Task description
Look through the data and write out every line with the word "join" in it.

[Collected data]
Content starts
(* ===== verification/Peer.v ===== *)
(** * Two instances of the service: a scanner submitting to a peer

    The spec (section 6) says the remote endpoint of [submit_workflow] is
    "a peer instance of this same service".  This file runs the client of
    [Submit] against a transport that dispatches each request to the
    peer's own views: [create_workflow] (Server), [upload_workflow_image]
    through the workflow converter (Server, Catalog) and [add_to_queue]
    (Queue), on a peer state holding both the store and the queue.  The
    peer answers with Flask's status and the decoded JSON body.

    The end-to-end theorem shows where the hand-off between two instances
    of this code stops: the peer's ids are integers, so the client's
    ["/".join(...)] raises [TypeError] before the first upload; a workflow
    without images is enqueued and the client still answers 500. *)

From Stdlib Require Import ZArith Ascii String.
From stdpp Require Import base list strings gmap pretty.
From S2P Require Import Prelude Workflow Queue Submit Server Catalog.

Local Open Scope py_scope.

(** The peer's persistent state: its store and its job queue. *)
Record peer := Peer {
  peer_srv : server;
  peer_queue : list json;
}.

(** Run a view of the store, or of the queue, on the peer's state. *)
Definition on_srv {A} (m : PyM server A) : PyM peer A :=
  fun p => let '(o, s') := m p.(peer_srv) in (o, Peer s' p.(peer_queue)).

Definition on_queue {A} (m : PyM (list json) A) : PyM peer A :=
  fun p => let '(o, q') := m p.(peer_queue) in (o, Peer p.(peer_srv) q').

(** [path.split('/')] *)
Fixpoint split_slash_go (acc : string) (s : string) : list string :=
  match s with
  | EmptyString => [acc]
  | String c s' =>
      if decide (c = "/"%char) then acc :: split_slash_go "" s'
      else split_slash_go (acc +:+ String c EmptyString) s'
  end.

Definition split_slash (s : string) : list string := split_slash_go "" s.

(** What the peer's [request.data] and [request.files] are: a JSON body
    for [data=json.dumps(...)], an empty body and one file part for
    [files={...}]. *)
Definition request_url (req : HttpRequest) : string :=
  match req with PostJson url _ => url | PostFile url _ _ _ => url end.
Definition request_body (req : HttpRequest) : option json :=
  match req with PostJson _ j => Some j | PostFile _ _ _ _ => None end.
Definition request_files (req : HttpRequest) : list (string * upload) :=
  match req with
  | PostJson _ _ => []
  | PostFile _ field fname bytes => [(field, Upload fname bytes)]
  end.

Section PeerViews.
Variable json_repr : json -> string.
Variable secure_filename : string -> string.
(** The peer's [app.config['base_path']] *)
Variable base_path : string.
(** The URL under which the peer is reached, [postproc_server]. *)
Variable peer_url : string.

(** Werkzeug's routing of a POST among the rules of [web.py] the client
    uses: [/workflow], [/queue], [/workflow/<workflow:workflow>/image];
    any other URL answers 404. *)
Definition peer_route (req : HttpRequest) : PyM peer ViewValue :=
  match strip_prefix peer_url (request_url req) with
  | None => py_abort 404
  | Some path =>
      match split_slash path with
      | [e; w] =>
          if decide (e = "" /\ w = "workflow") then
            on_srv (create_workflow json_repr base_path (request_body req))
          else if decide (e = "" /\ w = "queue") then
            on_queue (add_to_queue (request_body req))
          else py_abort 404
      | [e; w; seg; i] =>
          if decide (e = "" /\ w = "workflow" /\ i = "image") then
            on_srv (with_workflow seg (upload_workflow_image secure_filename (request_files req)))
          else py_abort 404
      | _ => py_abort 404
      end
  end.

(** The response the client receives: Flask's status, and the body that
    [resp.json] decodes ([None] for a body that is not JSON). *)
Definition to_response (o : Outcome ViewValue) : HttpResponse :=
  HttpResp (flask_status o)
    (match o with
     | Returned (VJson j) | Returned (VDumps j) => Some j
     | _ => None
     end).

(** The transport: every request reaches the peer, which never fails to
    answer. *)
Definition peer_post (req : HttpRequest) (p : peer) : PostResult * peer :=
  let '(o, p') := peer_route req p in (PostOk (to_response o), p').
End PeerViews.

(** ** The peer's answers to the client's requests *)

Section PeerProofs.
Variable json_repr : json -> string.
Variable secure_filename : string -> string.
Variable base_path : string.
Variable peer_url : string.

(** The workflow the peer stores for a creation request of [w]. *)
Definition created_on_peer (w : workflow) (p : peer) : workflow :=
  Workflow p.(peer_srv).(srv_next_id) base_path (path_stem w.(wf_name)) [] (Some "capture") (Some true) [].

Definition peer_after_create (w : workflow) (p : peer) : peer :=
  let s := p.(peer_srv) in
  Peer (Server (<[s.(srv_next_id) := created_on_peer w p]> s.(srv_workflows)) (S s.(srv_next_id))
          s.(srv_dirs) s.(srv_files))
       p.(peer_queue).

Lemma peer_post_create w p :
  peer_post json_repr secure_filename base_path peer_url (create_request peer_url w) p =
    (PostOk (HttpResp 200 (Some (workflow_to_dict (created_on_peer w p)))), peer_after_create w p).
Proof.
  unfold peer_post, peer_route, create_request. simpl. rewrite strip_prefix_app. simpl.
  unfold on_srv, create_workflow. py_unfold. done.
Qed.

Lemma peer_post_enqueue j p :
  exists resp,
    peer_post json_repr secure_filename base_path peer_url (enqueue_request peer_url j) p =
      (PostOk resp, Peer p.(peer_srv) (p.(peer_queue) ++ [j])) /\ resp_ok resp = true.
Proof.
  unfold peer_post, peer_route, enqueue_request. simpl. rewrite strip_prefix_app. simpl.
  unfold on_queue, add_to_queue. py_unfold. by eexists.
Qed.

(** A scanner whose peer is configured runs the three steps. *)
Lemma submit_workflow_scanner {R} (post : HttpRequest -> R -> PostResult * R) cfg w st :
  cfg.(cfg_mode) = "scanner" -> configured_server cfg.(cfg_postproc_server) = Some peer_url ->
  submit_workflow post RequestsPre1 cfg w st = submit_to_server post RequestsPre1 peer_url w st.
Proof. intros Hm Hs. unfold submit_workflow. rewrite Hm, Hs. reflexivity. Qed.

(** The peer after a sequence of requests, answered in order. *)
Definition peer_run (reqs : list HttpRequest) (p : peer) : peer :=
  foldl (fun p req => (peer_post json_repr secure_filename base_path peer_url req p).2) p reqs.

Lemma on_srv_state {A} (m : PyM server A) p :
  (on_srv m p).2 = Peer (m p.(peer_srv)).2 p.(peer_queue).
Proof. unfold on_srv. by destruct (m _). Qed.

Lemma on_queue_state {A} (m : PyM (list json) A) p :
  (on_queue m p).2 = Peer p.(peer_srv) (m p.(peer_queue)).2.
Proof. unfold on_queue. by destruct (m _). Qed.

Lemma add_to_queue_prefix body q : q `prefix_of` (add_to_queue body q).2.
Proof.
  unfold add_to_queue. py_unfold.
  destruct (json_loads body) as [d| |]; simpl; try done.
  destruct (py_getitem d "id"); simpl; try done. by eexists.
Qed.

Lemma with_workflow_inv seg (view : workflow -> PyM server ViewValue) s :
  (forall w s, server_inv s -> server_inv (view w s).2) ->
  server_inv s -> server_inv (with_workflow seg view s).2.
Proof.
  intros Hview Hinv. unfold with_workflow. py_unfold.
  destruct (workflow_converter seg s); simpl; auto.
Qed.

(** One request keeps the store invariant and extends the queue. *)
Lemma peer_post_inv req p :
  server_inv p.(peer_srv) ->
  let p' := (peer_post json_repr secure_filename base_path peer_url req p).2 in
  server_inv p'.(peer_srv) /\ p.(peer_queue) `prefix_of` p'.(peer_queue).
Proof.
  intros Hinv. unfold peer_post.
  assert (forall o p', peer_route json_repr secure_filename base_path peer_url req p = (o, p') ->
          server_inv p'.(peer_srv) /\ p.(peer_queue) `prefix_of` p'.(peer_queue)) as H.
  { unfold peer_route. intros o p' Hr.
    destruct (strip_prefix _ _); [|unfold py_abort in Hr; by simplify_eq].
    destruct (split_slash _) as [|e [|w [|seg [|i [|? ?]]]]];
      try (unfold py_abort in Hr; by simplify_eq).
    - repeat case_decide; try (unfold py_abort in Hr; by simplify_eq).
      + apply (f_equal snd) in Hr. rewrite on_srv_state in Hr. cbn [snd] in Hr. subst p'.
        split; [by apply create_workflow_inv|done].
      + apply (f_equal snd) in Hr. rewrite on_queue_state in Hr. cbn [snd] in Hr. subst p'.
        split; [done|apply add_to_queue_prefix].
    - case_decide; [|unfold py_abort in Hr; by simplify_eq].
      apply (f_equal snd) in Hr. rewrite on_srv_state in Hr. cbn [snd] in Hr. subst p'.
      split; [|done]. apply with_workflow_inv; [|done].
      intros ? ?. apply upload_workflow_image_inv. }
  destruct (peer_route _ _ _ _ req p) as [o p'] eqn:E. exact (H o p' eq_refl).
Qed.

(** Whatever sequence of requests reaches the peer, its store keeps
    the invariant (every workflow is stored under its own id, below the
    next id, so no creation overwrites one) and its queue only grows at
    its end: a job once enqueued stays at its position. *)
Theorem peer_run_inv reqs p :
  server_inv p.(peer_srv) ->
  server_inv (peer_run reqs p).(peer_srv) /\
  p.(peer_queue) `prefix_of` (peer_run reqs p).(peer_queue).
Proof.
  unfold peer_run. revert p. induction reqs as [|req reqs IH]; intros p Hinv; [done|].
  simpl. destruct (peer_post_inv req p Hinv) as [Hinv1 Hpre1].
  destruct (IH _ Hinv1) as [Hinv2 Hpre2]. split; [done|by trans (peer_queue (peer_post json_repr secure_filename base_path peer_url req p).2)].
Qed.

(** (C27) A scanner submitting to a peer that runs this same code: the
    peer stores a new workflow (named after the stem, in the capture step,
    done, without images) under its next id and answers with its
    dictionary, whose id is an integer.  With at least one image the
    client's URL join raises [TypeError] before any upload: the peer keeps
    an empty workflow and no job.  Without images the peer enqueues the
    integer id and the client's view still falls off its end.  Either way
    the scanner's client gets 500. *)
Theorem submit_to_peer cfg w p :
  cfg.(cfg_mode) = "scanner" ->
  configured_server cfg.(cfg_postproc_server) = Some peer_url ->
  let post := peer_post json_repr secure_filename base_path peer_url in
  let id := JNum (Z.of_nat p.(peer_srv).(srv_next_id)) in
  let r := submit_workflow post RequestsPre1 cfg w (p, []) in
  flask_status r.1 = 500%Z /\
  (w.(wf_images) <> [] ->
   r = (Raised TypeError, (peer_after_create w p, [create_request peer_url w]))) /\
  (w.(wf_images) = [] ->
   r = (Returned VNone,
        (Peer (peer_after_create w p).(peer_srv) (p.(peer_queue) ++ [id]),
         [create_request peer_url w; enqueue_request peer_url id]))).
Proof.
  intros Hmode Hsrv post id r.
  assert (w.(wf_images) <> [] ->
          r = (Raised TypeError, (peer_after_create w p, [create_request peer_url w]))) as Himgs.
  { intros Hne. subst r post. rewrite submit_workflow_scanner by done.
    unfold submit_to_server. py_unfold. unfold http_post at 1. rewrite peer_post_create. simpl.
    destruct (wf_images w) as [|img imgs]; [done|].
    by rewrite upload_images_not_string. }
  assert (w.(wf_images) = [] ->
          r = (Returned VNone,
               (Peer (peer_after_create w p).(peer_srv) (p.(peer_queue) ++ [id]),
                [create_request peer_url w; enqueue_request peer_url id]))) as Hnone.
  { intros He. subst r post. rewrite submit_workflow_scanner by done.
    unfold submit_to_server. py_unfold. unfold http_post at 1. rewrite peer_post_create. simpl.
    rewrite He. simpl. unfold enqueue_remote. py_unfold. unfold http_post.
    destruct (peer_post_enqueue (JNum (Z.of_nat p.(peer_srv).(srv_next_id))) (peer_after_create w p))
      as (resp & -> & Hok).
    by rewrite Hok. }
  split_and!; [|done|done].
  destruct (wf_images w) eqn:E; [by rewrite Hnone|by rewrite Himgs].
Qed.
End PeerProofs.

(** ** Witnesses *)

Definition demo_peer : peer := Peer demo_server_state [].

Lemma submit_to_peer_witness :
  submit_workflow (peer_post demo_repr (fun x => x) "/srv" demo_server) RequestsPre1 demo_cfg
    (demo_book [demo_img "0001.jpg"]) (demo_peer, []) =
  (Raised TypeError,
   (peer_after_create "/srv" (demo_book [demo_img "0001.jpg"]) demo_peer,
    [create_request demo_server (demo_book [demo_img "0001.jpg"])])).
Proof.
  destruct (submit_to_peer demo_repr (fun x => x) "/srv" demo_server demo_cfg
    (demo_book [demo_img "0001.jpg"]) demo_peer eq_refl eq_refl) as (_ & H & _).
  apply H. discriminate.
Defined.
Content ends
Response
    ["/".join(...)] raises [TypeError] before the first upload; a workflow
    client's URL join raises [TypeError] before any upload: the peer keeps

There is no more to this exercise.